• Dataset entries:
::::
Definition key_of (row : node) : option value :=
  match row with
  | Element _ attrs _ => own_property "key" attrs
  | _ => None
  end.

(** How React completes the tree that [ReportPage] returns: the child
    written [<ReportUrls params={params} />] is the component called on its
    props; the other children stay as they are. *)
Definition string_property (p : string) (v : value) : option string :=
  match Get v p with
  | Normal (Str s) => Some s
  | _ => None
  end.

Definition params_of (v : value) : option Params :=
  match string_property "org" v, string_property "repo" v,
        string_property "commit" v with
  | Some o, Some r, Some c => Some {| org := o; repo := r; commit := c |}
  | _, _, _ => None
  end.

Definition mount_child (child : node) : completion node :=
  match child with
  | Element type attrs _ =>
      if String.eqb type "ReportUrls" then
        match own_property "params" attrs with
        | Some v =>
            match params_of v with
            | Some params => ReportUrls params
            | None => Throw TypeError
            end
        | None => Throw TypeError
        end
      else Normal child
  | _ => Normal child
  end.

Fixpoint mount_children (children : list node) : completion (list node) :=
  match children with
  | [] => Normal []
  | child :: rest =>
      let* mounted := mount_child child in
      let* others := mount_children rest in
      Normal (mounted :: others)
  end.

Definition mount (n : node) : completion node :=
  match n with
  | Element type attrs children =>
      let* mounted := mount_children children in
      Normal (Element type attrs mounted)
  | _ => Normal n
  end.

(** The page of a request: the props of [getServerSideProps] given to
    [ReportPage], and its tree completed. *)
Definition page (context : Context) : completion node :=
  let* tree := ReportPage (props_params (props (getServerSideProps context))) in
  mount tree.

Lemma Get_truthy d p : ToBoolean d = true -> exists r, Get d p = Normal r.
Proof. destruct d; simpl; try discriminate; eauto. Qed.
::::
• What you are asked to do: Show a copy of each line from the records above in which the string "None" occurs.

• Solution for this task:
  | _ => None
  | _ => None
  | _, _, _ => None
            | None => Throw TypeError
        | None => Throw TypeError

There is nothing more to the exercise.